• RiddimStyle Staff Writer

Who is Jahbar I

Updated: Aug 2, 2020

Jahbar I has reggae in his blood, the son of George Miller from the famous Firehouse Crew he grew up hearing Jamaica Popular Music from birth. It was no surprise that this talented soul smoothly transitioned into an artist. A multi-instrumentalist Jahbar I learned quickly from his father how the music business operates.

Jahbar I has been steadily building his career recording and performing as a roots reggae singer/songwriter. He's on track to make his mark in the industry and have been making small ripples in Jamaica and internationally. Riddimstyle sat down with him to learn more.

1. How has Covid 19 affected your 2020 plans?

Well, it has postponed a few shows overseas, but other than that, I still make music every day, see my family and continue to evolve as a person

2. What have you been doing during quarantine?

I've been making music, reading a lot of materials about psychology and human personality, thinking of how the future generations will look back at this time; it really intrigues me; I give thanks

3. How many songs have you written so far?

I have written many songs and composed a lot of riddims. Just imagine every day I have been composing 5 to 6 riddims and having 2 or more songs on each riddim.
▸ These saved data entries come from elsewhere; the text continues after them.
Lemma queued_nxt h p a D x : queued h p a D -> x ∈ p :: D.*1 -> x <> endp p D -> nxt h x <> 0.
Proof.
  revert p a. induction D as [|[t d] D IH]; intros p a; cbn [queued fmap list_fmap fst].
  - intros _ ->%list_elem_of_singleton. done.
  - intros (Hp & Ht & _ & _ & Hq) [->|Hx]%elem_of_cons; [by rewrite Hp|]. rewrite endp_cons. by eapply IH.
Qed.

(** The list only depends on the links in front of its end and on its offsets. *)
Lemma queued_frame h h' p a D :
  NoDup (p :: D.*1) -> (forall x, x ∈ p :: D.*1 -> x <> endp p D -> nxt h' x = nxt h x) ->
  (forall x, x ∈ D.*1 -> off h' x = off h x) -> queued h p a D -> queued h' p a D.
Proof.
  revert p a. induction D as [|[t d] D IH]; intros p a Hd Hn Ho; cbn [queued]; [done|].
  rewrite endp_cons in Hn. cbn [fmap list_fmap fst] in *. apply NoDup_cons in Hd as [Hp Hd].
  intros (H1 & H2 & H3 & H4 & H5). split_and!; [|done|lia|lia|rewrite Ho; [done|left]|].
  - rewrite Hn; [done|left|]. intros E. apply Hp. rewrite E. apply endp_in.
  - apply IH; [done| |intros x Hx; apply Ho; by right|done]. intros x Hx. apply Hn. by right.
Qed.

(** Equal links and offsets everywhere. *)
Lemma queued_ext h h' p a D :
  (forall x, x ∈ p :: D.*1 -> nxt h' x = nxt h x) -> (forall x, x ∈ D.*1 -> off h' x = off h x) ->
  queued h p a D -> queued h' p a D.
Proof.
  revert p a. induction D as [|[t d] D IH]; intros p a Hn Ho; cbn [queued]; [done|]. cbn [fmap list_fmap fst] in *.
  intros (H1 & H2 & H3 & H4 & H5). split_and!; [by rewrite Hn by left|done|lia|lia|rewrite Ho; [done|left]|].
  apply IH; [intros x Hx; apply Hn; by right|intros x Hx; apply Ho; by right|done].
Qed.

(** ** Inserting *)

(** The timers due no later than [v], and the others. *)
Fixpoint earlier (v : Z) D : list due :=
  match D with [] => [] | e :: D => if e.2 <=? v then e :: earlier v D else [] end.
Fixpoint later (v : Z) D : list due :=
  match D with [] => [] | e :: D' => if e.2 <=? v then later v D' else D end.
Definition insert_due (t v : Z) D : list due := earlier v D ++ (t, v) :: later v D.

Lemma earlier_later v D : earlier v D ++ later v D = D.
Proof. induction D as [|e D IH]; cbn; [done|]. destruct (e.2 <=? v); cbn; [by rewrite IH|done]. Qed.

Lemma insert_due_perm t v D : insert_due t v D ≡ₚ (t, v) :: D.
Proof. unfold insert_due. rewrite <- Permutation_middle. by rewrite earlier_later. Qed.

Lemma earlier_end a v D : a <= v -> enda a (earlier v D) <= v.
Proof.
  revert a. induction D as [|[t d] D IH]; intros a Ha; cbn [earlier snd]; [done|].
  destruct (Z.leb_spec d v); [|done]. rewrite enda_cons. by apply IH.
Qed.

Lemma later_head v D t d E : later v D = (t, d) :: E -> v < d.
Proof.
  induction D as [|[u e] D IH]; cbn [later snd]; [done|]. destruct (Z.leb_spec e v); [done|]. by intros [= -> -> _].
Qed.

Lemma add_scan_spec fuel h v p a D :
  queued h p a D -> nxt h (endp p D) = 0 -> 0 <= a <= v -> (length D < fuel)%nat ->
  add_scan fuel h v p a = Some (endp p (earlier v D), enda a (earlier v D)).
Proof.
  revert p a D. induction fuel as [|fuel IH]; intros p a D Hq H0 Ha Hf; [lia|]. cbn [add_scan].
  destruct D as [|[t d] D]; cbn [queued earlier length snd] in *.
  { change (nxt h p = 0) in H0. by rewrite H0. }
  destruct Hq as (-> & Ht & Hd & Ho & Hq). destruct (Z.eqb_spec t 0); [done|]. rewrite Ho.
  replace (d - a + a) with d by lia. replace (a + (d - a)) with d by lia. rewrite wrap_small by (unfold is_word; lia).
  destruct (Z.ltb_spec v d), (Z.leb_spec d v); try lia; [done|].
  rewrite endp_cons, enda_cons. rewrite endp_cons in H0. apply IH; [done|done|lia|lia].
Qed.

(** ** The clock *)

Section Spec.
Context {H : Type} `{HD : Device H} `{HC : Clock}.
Implicit Types (s : zclock (H := H)).
Abbreviation zc A := (cmd (zclock (H := H)) unit A).

(** The list [h] of the clock, with its last timer, holds the timers [D]. *)
Record held h (last_ : Z) D : Prop := mkHeld {
  held_nodup : NoDup (clk :: D.*1);
  held_queued : queued h clk 0 D;
  held_end : nxt h (endp clk D) = 0;
  held_last : last_ = default 0 (last D.*1);
  held_unset : forall t, t ∉ clk :: D.*1 -> nxt h t = 0;
  held_dom : forall t, t ∈ clk :: D.*1 -> t ∈ dom h;
  held_clk : clk <> 0
}.

Definition holds s D : Prop := held (z_list s) (z_last s) D.
Lemma place_holds s D t v :
  holds s D -> t <> clk -> t <> 0 -> is_word 32 v -> (ondemand = true -> t ∈ D.*1 -> 2 <= z_users s < 2 ^ 16) ->
  exists s', place t v s = Ok (tt, s') /\ holds s' (insert_due t v (del t D)) /\ base s' = base s /\ z_fired s' = z_fired s /\
    z_users s' = (if ondemand && bool_decide (t ∈ D.*1) then z_users s - 1 else z_users s) /\
    ((insert_due t v (del t D)).*1 !! 0%nat = Some t -> exists hw, z_hw s' = dev_set (alarm v) hw).
Proof.
  intros Hh Hc H0 Hv Hu. destruct (unset_holds s D t Hh Hc H0) as (s1 & E1 & H1 & R1 & B1).
  assert (t ∉ clk :: (del t D).*1) as Hnew. { intros [->|[_ Hin]%del_fst]%elem_of_cons; done. }
  destruct (set_off_holds s1 _ t v H1 Hnew Hv) as (s2 & E2 & H2 & O2 & R2 & B2).
  destruct (add_entry_holds s2 _ t H2 Hnew H0) as (s3 & E3 & H3 & R3 & B3); [by rewrite O2|]. rewrite O2 in H3.
  apply rest_eq in R1 as (U1 & W1 & F1), R2 as (U2 & W2 & F2), R3 as (U3 & W3 & F3).
  set (s4 := if nxt (z_list s3) clk =? t then mkClock (z_list s3) (z_last s3) (z_users s3) (z_lower_last s3) (z_checkpoint s3) (dev_set (alarm v) (z_hw s3)) (z_fired s3) else s3).
  assert (same_timers s3 s4 /\ z_users s4 = z_users s3) as [S4 U4] by (subst s4; by destruct (_ =? t)).
  assert (place t v s = (r ← (if ondemand && bool_decide (t ∈ D.*1) then ztimer_release else mret false); mret tt) s4) as Eplace.
  { unfold place. unfold mbind at 1 2, cmd_bind at 1 2, gets at 1. rewrite E1. rewrite (cmd_bind_Ok _ _ _ _ _ E2), (cmd_bind_Ok _ _ _ _ _ E3).
    unfold mbind at 1, cmd_bind at 1, gets at 1. subst s4. by destruct (_ =? t). }
  assert (exists s5, (if ondemand && bool_decide (t ∈ D.*1) then ztimer_release else mret false) s4 = Ok (false, s5) /\ same_timers s4 s5 /\
    z_users s5 = (if ondemand && bool_decide (t ∈ D.*1) then z_users s - 1 else z_users s) /\ z_hw s5 = z_hw s4) as (s5 & E5 & S5 & U5 & W5).
  { destruct (ondemand && bool_decide (t ∈ D.*1)) eqn:Eo; [|exists s4; split_and!; congruence || done].
    apply andb_true_iff in Eo as [Eo Hin%bool_decide_eq_true]. specialize (Hu Eo Hin). assert (z_users s4 = z_users s) as U by congruence.
    destruct (release_users s4) as (s5 & E5 & S5 & U5 & W5); [intros _; rewrite U; lia|]. rewrite Eo, (proj2 (Z.eqb_neq (z_users s4) 1)) in E5, W5 by (rewrite U; lia).
    exists s5. rewrite Eo in U5. split_and!; [done|done|rewrite U5, U; done|by apply W5]. }
  exists s5. rewrite Eplace. rewrite (cmd_bind_Ok _ _ _ _ _ E5). split_and!; [done| | | |done|].
  - eapply same_timers_holds; [exact S5|]. by eapply same_timers_holds.
  - rewrite (same_timers_base _ _ S5), (same_timers_base _ _ S4). congruence.
  - destruct S4 as (_ & _ & S4), S5 as (_ & _ & S5). congruence.
  - intros Hhead. rewrite W5. subst s4. rewrite (head_of_list _ _ H3).
    destruct (insert_due t v (del t D)) as [|[u e] E]; [done|]. injection Hhead as ->. cbn [fst]. rewrite Z.eqb_refl. by eexists.
Qed.

Lemma length_insert_del t v D : length (insert_due t v (del t D)) = S (length (del t D)).
Proof. by rewrite insert_due_perm. Qed.

Lemma length_elapse k D : length (elapse k D) = length D.
Proof. apply length_fmap. Qed.

(** The time [ztimer_set] works with: the clock is started first if it has no user. *)
Definition time_of_set s : option Z :=
  match (if ondemand then _ztimer_acquire else mret false) s with Ok (_, s0) => time_at s0 | Err _ => None end.

(** C18: Setting a timer: on every clock, whether the timer was set before or not, the call
    takes the time, lets it pass for every timer, takes the timer out and puts it
    back at its new deadline, behind the timers due no later; the list stays in the order
    of the deadlines, and when the timer comes first the hardware is armed for it. *)
Theorem ztimer_set_refines s D t val :
  holds s D -> timed s -> users_ok s (length D) -> t <> clk -> t <> 0 -> is_word 32 val ->
  exists now s', ztimer_set t val s = Ok (now, s') /\ time_of_set s = Some now /\ base s' = now /\ timed s' /\ z_fired s' = z_fired s /\
    let D' := insert_due t (adjusted s val) (del t (elapse (u32 (now - base s)) D)) in
    holds s' D' /\ Sorted Z.le D'.*2 /\
    (ondemand = true -> z_users s' = z_users s + (if decide (t ∈ D.*1) then 0 else 1)) /\
    (D'.*1 !! 0%nat = Some t -> exists hw, z_hw s' = dev_set (alarm (adjusted s val)) hw).
Proof.
  intros Hh Ht Hu Hc H0 Hv. rewrite ztimer_set_place.
  assert (exists s1, (if ondemand then _ztimer_acquire else mret false) s = Ok (ondemand && (z_users s =? 0), s1) /\ same_timers s s1 /\
    z_users s1 = (if ondemand then z_users s + 1 else z_users s)) as (s1 & E1 & S1 & U1).
  { destruct ondemand eqn:Eo; [|by exists s]. specialize (Hu Eo). destruct (acquire_users s) as (s1 & E1 & S1 & U1); [lia|]. by exists s1. }
  rewrite (cmd_bind_Ok _ _ _ _ _ E1).
  destruct (update_head_offset_holds s1 D) as (now & s2 & E2 & Hw & B2 & H2 & U2 & F2 & N2 & _);
    [by eapply same_timers_holds|unfold timed; by rewrite (same_timers_base _ _ S1)|].
  rewrite (cmd_bind_Ok _ _ _ _ _ E2). fold (adjusted s val). rewrite (same_timers_base _ _ S1) in H2. set (D1 := elapse (u32 (now - base s)) D) in *.
  destruct (place_holds s2 D1 t (adjusted s val) H2 Hc H0) as (s3 & E3 & H3 & B3 & F3 & U3 & W3); [by apply adjusted_range| |].
  { intros Eo Hin. rewrite U2, U1, Eo. specialize (Hu Eo). unfold D1 in Hin. rewrite elapse_fst in Hin. destruct D; [by apply not_elem_of_nil in Hin|]. cbn [length] in Hu. lia. }
  exists now, s3. rewrite (cmd_bind_Ok _ _ _ _ _ E3). cbv zeta. split_and!; [done|unfold time_of_set; by rewrite E1|congruence|unfold timed; by rewrite B3, B2| |exact H3| | |exact W3].
  - destruct S1 as (_ & _ & S1). congruence.
  - eapply queued_sorted, H3.
  - intros Eo. rewrite U3, U2, U1, Eo. cbn [andb]. unfold D1. rewrite elapse_fst. repeat case_decide || case_bool_decide; try done; lia.
Qed.

(** C15: Removing a timer: a timer that is not set is reported so and nothing changes;
    otherwise the time is taken and exactly this timer leaves the list, the others keep their
    deadlines. *)
Theorem ztimer_remove_refines s D t :
  holds s D -> timed s -> users_ok s (length D) -> t <> clk -> t <> 0 ->
  if decide (t ∈ D.*1) then
    exists now s', ztimer_remove t s = Ok (true, s') /\ time_at s = Some now /\ base s' = now /\ timed s' /\ z_fired s' = z_fired s /\
      holds s' (del t (elapse (u32 (now - base s)) D)) /\ (ondemand = true -> z_users s' = z_users s - 1)
  else ztimer_remove t s = Ok (false, s).
Proof.
  intros Hh Ht Hu Hc H0. unfold ztimer_remove.
  destruct (decide (t ∈ D.*1)) as [Hin|Hin]; unfold mbind at 1, cmd_bind at 1, gets at 1; rewrite (is_set_iff _ _ _ Hh Hc H0).
  2: { by rewrite bool_decide_eq_false_2. }
  rewrite bool_decide_eq_true_2 by done.
  destruct (update_head_offset_holds s D Hh Ht) as (now & s1 & E1 & Hw & B1 & H1 & U1 & F1 & N1 & _). set (D1 := elapse (u32 (now - base s)) D) in *.
  destruct (del_holds s1 D1 t H1) as (s2 & E2 & H2 & R2 & B2); [by unfold D1; rewrite elapse_fst|]. apply rest_eq in R2 as (U2 & _ & F2).
  destruct (release_users s2) as (s3 & E3 & S3 & U3 & _).
  { intros Eo. rewrite U2, U1. specialize (Hu Eo). destruct D; [by apply not_elem_of_nil in Hin|]. cbn [length] in Hu. lia. }
  rewrite (cmd_bind_Ok _ _ _ _ _ E1), (cmd_bind_Ok _ _ _ _ _ E2), (cmd_bind_Ok _ _ _ _ _ E3).
  assert (exists s4, (if negb (ondemand && (z_users s2 =? 1)) then _ztimer_update else mret tt) s3 = Ok (tt, s4) /\ same_timers s3 s4 /\ z_users s4 = z_users s3) as (s4 & E4 & S4 & U4).
  { destruct (negb _); [|by exists s3]. unfold _ztimer_update, mbind, cmd_bind, gets. repeat case_match; eexists; (split; [reflexivity|]); by split. }
  rewrite (cmd_bind_Ok _ _ _ _ _ E4). exists now, s4.
  assert (base s4 = now) as B4 by (rewrite (same_timers_base _ _ S4), (same_timers_base _ _ S3); congruence).
  split_and!; [done|done|done|unfold timed; by rewrite B4| | |].
  - destruct S3 as (_ & _ & S3), S4 as (_ & _ & S4). congruence.
  - eapply same_timers_holds; [exact S4|]. by eapply same_timers_holds.
  - intros Eo. rewrite U4, U3, Eo, U2, U1. done.
Qed.
End Ops.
4. Tell us about your new single

My new single titled, 'Rebel With A Spirit', produced by Symphony B Records speaks about being a rebel, heavily in the spiritual aspect. I remember going to Sunday school and learning that a rebellious spirit is of the devil and it's evil and the whole yard; but i have always been a youth who fully deciphers information presented before I decide to accept it as my own and so I know that everything is perspective and relative; because for instance, if slaves did not rebel what would be of us today? To have the spirit to rebel against attacks of your energy, your vessel, your mind, your bad habits, corrupted  systems, is what this song speaks of. Nuff youth who are branded as rebellious, sight Rastafari because not only does Rastafari have a spiritual balance but also a militant balance. The song talks about killers being convicted by the spirit of the Almighty to live a different lifestyle. We shot a video for it, with the setting being at the entrance of Waterford, Portmore. It was shot by Kasheik Burrel, edited by Izhia Arts with pictures by Jamalie Miller and Rhia Miller;

5. What can we expect after the pandemic?

I will not tell you what to expect. Just keep looking.

Rockaz Lifestyle forever, rock dem and crack dem.